Exercise goal:
Only some lines are wanted. Transcribe, exactly, the lines below from the line with "match Index s sub" up to and including the line with "(** [strings.ContainsAny s".

Data entries:

(** * ytt: transcript discovery pipeline (api.go)

    Shallow embedding of the Go package [ytt] (file [api.go]): the video-ID
    resolver [ExtractVideoID], the caption-list extractor
    [extractCaptionsJSON], the catalog builder [buildTranscriptList], the
    track selector [FindTranscript], the transcript decoder
    [parseTranscript] and the tag stripper [removeHTMLTags].

    Go strings are byte strings; they are modelled as Rocq [string]s, whose
    characters are 8-bit [ascii] values, so [String.length] is Go's [len]. *)

From Stdlib Require Import Ascii String QArith.
From stdpp Require Import base gmap strings list.

Set Warnings "-register-all,-abstract-large-number".

Open Scope string_scope.
Open Scope list_scope.

(* ------------------------------------------------------------------ *)
(** ** Go errors *)

(** Errors of [encoding/json] (syntax error or type mismatch when
    decoding into a map). *)
Inductive json_error :=
| JSONSyntaxError
| JSONUnmarshalTypeError.

(** Errors of [encoding/xml]: a [*SyntaxError] (unexpected end of input
    included), [io.EOF] for a document without any element, the error
    for an unsupported [<?xml?>] version or encoding, and the
    [*strconv.NumError] of [strconv.ParseFloat] surfaced through it. *)
Inductive xml_error :=
| XMLSyntaxError
| XMLEOF
| XMLDeclError
| XMLParseFloatError.

Inductive goerror :=
| ErrInvalidCharactersInVideoID
| ErrVideoIDMinLength
| ErrTranscriptsDisabled
| ErrTranscriptsUnavailable
| ErrNoTranscriptFound
| ErrInvalidFormat
| ErrJSON (e : json_error)
| ErrXML (e : xml_error).

(** A Go [(T, error)] pair with exactly one meaningful component. *)
Inductive result (A : Type) :=
| Ok (a : A)
| Err (e : goerror).
Arguments Ok {A} a.
Arguments Err {A} e.

(* ------------------------------------------------------------------ *)
(** ** The [strings] package, on byte strings *)

Module GoStrings.

(** [strings.HasPrefix s p] *)
Fixpoint HasPrefix (s p : string) : bool :=
  match p, s with
  | EmptyString, _ => true
  | String c p', String d s' => Ascii.eqb c d && HasPrefix s' p'
  | String _ _, EmptyString => false
  end.

(** [strings.Index s sep]: byte offset of the first occurrence, [None]
    for Go's [-1]. *)
Fixpoint Index (s sep : string) : option nat :=
  if HasPrefix s sep then Some 0
  else match s with
       | EmptyString => None
       | String _ s' => option_map S (Index s' sep)
       end.

(** [strings.Contains s sub] *)
Definition Contains (s sub : string) : bool :=
  match Index s sub with Some _ => true | None => false end.

Fixpoint elem_byte (c : ascii) (chars : string) : bool :=
  match chars with
  | EmptyString => false
  | String d chars' => Ascii.eqb c d || elem_byte c chars'
  end.

(** [strings.ContainsAny s chars] for an ASCII [chars]: an ASCII byte of
    [s] is always decoded as a rune of its own, and no other rune of [s]
    (multi-byte or [utf8.RuneError]) is in an ASCII set, so the rune-wise
    test is the byte-wise one. *)
Fixpoint ContainsAny (s chars : string) : bool :=
  match s with
  | EmptyString => false
  | String c s' => elem_byte c chars || ContainsAny s' chars
  end.

(** [s[:n]] and [s[n:]] *)
Fixpoint take (n : nat) (s : string) : string :=
  match n, s with
  | 0, _ => EmptyString
  | S n', String c s' => String c (take n' s')
  | S _, EmptyString => EmptyString
  end.

Fixpoint drop (n : nat) (s : string) : string :=
  match n, s with
  | 0, _ => s
  | S n', String _ s' => drop n' s'
  | S _, EmptyString => EmptyString
  end.

(** [strings.Split s sep] for a non-empty [sep] ([genSplit] with
    [n = Count(s, sep) + 1]: the bound never stops the loop early, since
    [Count] scans the same occurrences).  Each round consumes at least
    [len(sep) >= 1] bytes, so [length s + 1] rounds suffice. *)
Fixpoint split_go (fuel : nat) (s sep : string) : list string :=
  match fuel with
  | 0 => [s]
  | S f =>
      match Index s sep with
      | None => [s]
      | Some i => take i s :: split_go f (drop (i + String.length sep) s) sep
      end
  end.

Definition Split (s sep : string) : list string :=
  split_go (S (String.length s)) s sep.

(** [strings.ReplaceAll(s, "\n", "")]: with a one-byte [old] and an empty
    [new], every occurrence of that byte is deleted. *)
Fixpoint delete_byte (b : ascii) (s : string) : string :=
  match s with
  | EmptyString => EmptyString
  | String c s' => if Ascii.eqb c b then delete_byte b s' else String c (delete_byte b s')
  end.

End GoStrings.
Import GoStrings.

Definition dquote : ascii := ascii_of_nat 34.
Definition newline : ascii := ascii_of_nat 10.

(* ------------------------------------------------------------------ *)
(** ** UTF-8 decoding as done by [regexp] ([utf8.DecodeRuneInString])

    [rune_width s] is the byte width of the first rune of [s]: an invalid
    or truncated sequence is [utf8.RuneError] of width 1. *)

Definition byte_in (lo hi : nat) (s : string) : bool :=
  match s with
  | String b _ => (Nat.leb lo (nat_of_ascii b)) && (Nat.leb (nat_of_ascii b) hi)
  | EmptyString => false
  end.

Definition rune_width (s : string) : nat :=
  match s with
  | EmptyString => 0
  | String b0 r =>
      let n0 := nat_of_ascii b0 in
      let r1 := drop 1 r in
      let r2 := drop 2 r in
      if Nat.ltb n0 128 then 1
      else if (Nat.leb 194 n0) && (Nat.leb n0 223) then
        (if byte_in 128 191 r then 2 else 1)
      else if Nat.eqb n0 224 then
        (if byte_in 160 191 r && byte_in 128 191 r1 then 3 else 1)
      else if ((Nat.leb 225 n0) && (Nat.leb n0 236)) || (Nat.leb 238 n0) && (Nat.leb n0 239) then
        (if byte_in 128 191 r && byte_in 128 191 r1 then 3 else 1)
      else if Nat.eqb n0 237 then
        (if byte_in 128 159 r && byte_in 128 191 r1 then 3 else 1)
      else if Nat.eqb n0 240 then
        (if byte_in 144 191 r && byte_in 128 191 r1 && byte_in 128 191 r2 then 4 else 1)
      else if (Nat.leb 241 n0) && (Nat.leb n0 243) then
        (if byte_in 128 191 r && byte_in 128 191 r1 && byte_in 128 191 r2 then 4 else 1)
      else if Nat.eqb n0 244 then
        (if byte_in 128 143 r && byte_in 128 191 r1 && byte_in 128 191 r2 then 4 else 1)
      else 1
  end.

(** The runes of [s], each kept as its bytes, decoded from the start. *)
Fixpoint runes_go (fuel : nat) (s : string) : list string :=
  match fuel with
  | 0 => []
  | S f =>
      match s with
      | EmptyString => []
      | _ => let w := rune_width s in take w s :: runes_go f (drop w s)
      end
  end.

Definition runes (s : string) : list string := runes_go (String.length s) s.

(* ------------------------------------------------------------------ *)
(** ** The video-ID patterns ([videoRegexpList])

    Go's [regexp] is leftmost-first: [FindStringSubmatch] returns the match
    starting at the leftmost rune position where the pattern matches, and at
    that position the first alternative (in backtracking order) that lets
    the whole pattern match.  A matcher below is tried at one rune position
    and returns the bytes of capture group 1. *)

Module VideoRegexp.

(** [[^\x22&?/=%]] ([\x22] is the double quote): any rune except these
    six ASCII characters. *)
Definition id_class (r : string) : bool :=
  negb (existsb (String.eqb r) [String dquote EmptyString; "&"; "?"; "/"; "="; "%"]).

(** [([^\x22&?/=%]{11})] *)
Fixpoint id_token (n : nat) (rs : list string) : option string :=
  match n with
  | 0 => Some EmptyString
  | S n' =>
      match rs with
      | r :: rs' =>
          if id_class r then
            match id_token n' rs' with
            | Some t => Some (String.append r t)
            | None => None
            end
          else None
      | [] => None
      end
  end.

(** A literal ASCII word, one rune per byte. *)
Fixpoint literal (w : string) (rs : list string) : option (list string) :=
  match w with
  | EmptyString => Some rs
  | String c w' =>
      match rs with
      | r :: rs' => if String.eqb r (String c EmptyString) then literal w' rs' else None
      | [] => None
      end
  end.

(** Try alternatives in order, continuing each with [k]. *)
Fixpoint alternatives (ws : list string) (k : list string -> option string)
    (rs : list string) : option string :=
  match ws with
  | [] => None
  | w :: ws' =>
      match literal w rs with
      | Some rs' =>
          match k rs' with
          | Some m => Some m
          | None => alternatives ws' k rs
          end
      | None => alternatives ws' k rs
      end
  end.

(** [(?:=|/)([^\x22&?/=%]{11})] at one position *)
Definition sep_then_id (rs : list string) : option string :=
  alternatives ["="; "/"] (id_token 11) rs.

(** [(?:v|embed|shorts|watch\?v)(?:=|/)([^\x22&?/=%]{11})] *)
Definition re_marker (rs : list string) : option string :=
  alternatives ["v"; "embed"; "shorts"; "watch?v"] sep_then_id rs.

(** [(?:=|/)([^\x22&?/=%]{11})] *)
Definition re_sep (rs : list string) : option string := sep_then_id rs.

(** [([^\x22&?/=%]{11})] *)
Definition re_any (rs : list string) : option string := id_token 11 rs.

(** Unanchored search: the leftmost rune position where [m] matches. *)
Fixpoint find_leftmost (m : list string -> option string) (rs : list string)
    : option string :=
  match m rs with
  | Some t => Some t
  | None => match rs with [] => None | _ :: rs' => find_leftmost m rs' end
  end.

End VideoRegexp.

Definition videoRegexpList : list (list string -> option string) :=
  [VideoRegexp.re_marker; VideoRegexp.re_sep; VideoRegexp.re_any].

(** The [for _, re := range videoRegexpList] loop: first pattern with a
    match wins, [matches[1]] is its capture. *)
Fixpoint first_submatch (res : list (list string -> option string)) (s : string)
    : option string :=
  match res with
  | [] => None
  | re :: res' =>
      match VideoRegexp.find_leftmost re (runes s) with
      | Some m => Some m
      | None => first_submatch res' s
      end
  end.

(** The candidate after the extraction step (lines 31-38). *)
Definition extract_candidate (videoID : string) : string :=
  if Contains videoID "youtu" || ContainsAny videoID (String dquote "?&/<%=") then
    match first_submatch videoRegexpList videoID with
    | Some m => m
    | None => videoID
    end
  else videoID.

Definition ExtractVideoID (videoID0 : string) : result string :=
  let videoID := extract_candidate videoID0 in
  if ContainsAny videoID "?&/<%=" then Err ErrInvalidCharactersInVideoID
  else if Nat.ltb (String.length videoID) 10 then Err ErrVideoIDMinLength
  else Ok videoID.

(* ------------------------------------------------------------------ *)
(** ** Propositional views of the string primitives *)

(** [c] occurs in [s]. *)
Definition has_char (s : string) (c : ascii) : Prop :=
  exists i, String.get i s = Some c.

(** [p] occurs in [s] as a substring. *)
Definition occurs (p s : string) : Prop :=
  exists pre post, s = String.append pre (String.append p post).

(** The reserved set of the validation step, [{?, &, /, <, %, =}]. *)
Definition reserved_chars : string := "?&/<%=".

Definition has_reserved (s : string) : Prop :=
  exists c, has_char s c /\ has_char reserved_chars c.

(* ------------------------------------------------------------------ *)
(** ** Decoded JSON ([interface{}] values produced by [encoding/json])

    [JNull] is Go's [nil], numbers are kept as their literal, an object is
    a [map[string]interface{}] given by its bindings (one per key). *)

Inductive json :=
| JNull
| JBool (b : bool)
| JNumber (lit : string)
| JString (s : string)
| JArray (vs : list json)
| JObject (kvs : list (string * json)).

(** [m[k]]: the bound value, [None] standing for the [nil] that a missing
    key (or a [nil] map) yields. *)
Fixpoint map_index (k : string) (m : list (string * json)) : option json :=
  match m with
  | [] => None
  | (k', v) :: m' => if String.eqb k k' then Some v else map_index k m'
  end.

(** [v.(map[string]interface{})], [v.(string)], [v.([]interface{})] *)
Definition as_map (v : option json) : option (list (string * json)) :=
  match v with Some (JObject kvs) => Some kvs | _ => None end.

Definition as_string (v : option json) : option string :=
  match v with Some (JString s) => Some s | _ => None end.

Definition as_slice (v : option json) : option (list json) :=
  match v with Some (JArray vs) => Some vs | _ => None end.

(** [x, _ := v.(T)]: the zero value on a failed assertion ([nil] map, or
    the empty string). *)
Definition map_or_nil (o : option (list (string * json))) : list (string * json) :=
  match o with Some m => m | None => [] end.

Definition string_or_empty (o : option string) : string :=
  match o with Some s => s | None => "" end.
(** The part of [main] up to the end of the resolution loop: the texts and
    the variables of [main] there, or the exception that left [main]
    before. *)
Definition prepare (data : vocab) (sdata : sentences) (c : central) (dir : directory)
  : result (list string * plan) :=
  let* texts := extract_all_texts data sdata in
  let* central_manifest := load_central_manifest (central_manifest_file c) in
  match resolve central_manifest (central_audio c) texts dir with
  | (p, None) => Ok (texts, p)
  | (_, Some e) => Raise e
  end.

(** The gate as [main] uses it: skipped when [to_generate] is empty. *)
Definition synthesize (synth : synthesizer) (schedule : list nat) (p : plan) : gate :=
  match to_generate p with
  | [] => Gate SEM_LIMIT [] [] 0 (store p)
  | pending => gate_run synth pending schedule (gate_init pending (store p))
  end.

(** The part of [main] from [if to_generate:] on. *)
Definition finish (texts : list string) (p : plan) (synth : synthesizer)
    (schedule : list nat) : outcome :=
  let g := synthesize synth schedule p in
  match gather g with
  | Raised => Aborted SynthesisError (gate_store g)
  | Pending => Unfinished (gate_store g)
  | Returned =>
      let dir1 := write_manifest (manifest p) (gate_store g) in
      let '(dir2, removed) := clean_orphans (manifest p) dir1 in
      Completed (Summary (length texts) (copied p) (length (to_generate p)) removed) dir2
  end.

(** [main]; an exception leaves it with the store as it is at that moment:
    untouched while the documents are read, with the copies made so far
    when [shutil.copy2] raises, and with what the tasks have saved when
    [asyncio.gather] raises. *)
Definition main (data : vocab) (sdata : sentences) (c : central)
    (synth : synthesizer) (schedule : list nat) (dir : directory) : outcome :=
  match extract_all_texts data sdata with
  | Raise e => Aborted e dir
  | Ok texts =>
      match load_central_manifest (central_manifest_file c) with
      | Raise e => Aborted e dir
      | Ok central_manifest =>
          match resolve central_manifest (central_audio c) texts dir with
          | (p, Some e) => Aborted e (store p)
          | (p, None) => finish texts p synth schedule
          end
      end
  end.

(** ** Sample inputs *)

Definition sample_vocab : vocab :=
  Vocab ["안녕"] [] [] [] [] [] [] [] [["사랑해요"; "안녕"]] ["학교"; ""] [] [].

Definition sample_central : central :=
  Central (Readable {["안녕" := "a1.mp3"]}) (audio_directory {["a1.mp3" := "ANNYEONG"]}).

Definition sample_synth : synthesizer := fun text => Some ("AUDIO " +:+ text).

Definition sample_store : directory :=
  {["manifest.json" := "{}"; "0007_c0ffee.mp3" := "OLD"; "notes.txt" := "keep"]}.

(** A synthesizer that fails on one text. *)
Definition sample_failing_synth : synthesizer :=
  fun text => if decide (text = "학교") then None else Some ("AUDIO " +:+ text).

Definition sample_schedule : list nat := sequential_schedule 2.

(** The texts of [sample_vocab], and the store after a complete run. *)
Definition sample_texts : list string := ["사랑해요"; "안녕"; "학교"].

Definition sample_manifest : dict :=
  [("사랑해요", "0000_137a01.mp3"); ("안녕", "0001_ef1c51.mp3"); ("학교", "0002_09b9db.mp3")].

(** ** Shapes that the statements below talk about *)

Definition is_digit_char (c : ascii) : bool :=
  bool_decide (c ∈ ["0"; "1"; "2"; "3"; "4"; "5"; "6"; "7"; "8"; "9"]%char).

Definition all_chars (P : ascii → bool) (s : string) : Prop :=
  Forall (fun c => P c = true) (list_ascii_of_string s).


(** What the resolution loop copies for a text: the content of the regular
    file that the reference manifest names, when there is one. *)
Definition cached (central_manifest : gmap string string) (central_audio : audio_tree)
    (text : string) : option string :=
  match central_manifest !! text with
  | Some central_fname =>
      match central_audio !! central_fname with
      | Some (File audio) => Some audio
      | _ => None
      end
  | None => None
  end.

Answer area:
  match Index s sub with Some _ => true | None => false end.

Fixpoint elem_byte (c : ascii) (chars : string) : bool :=
  match chars with
  | EmptyString => false
  | String d chars' => Ascii.eqb c d || elem_byte c chars'
  end.

(** [strings.ContainsAny s chars] for an ASCII [chars]: an ASCII byte of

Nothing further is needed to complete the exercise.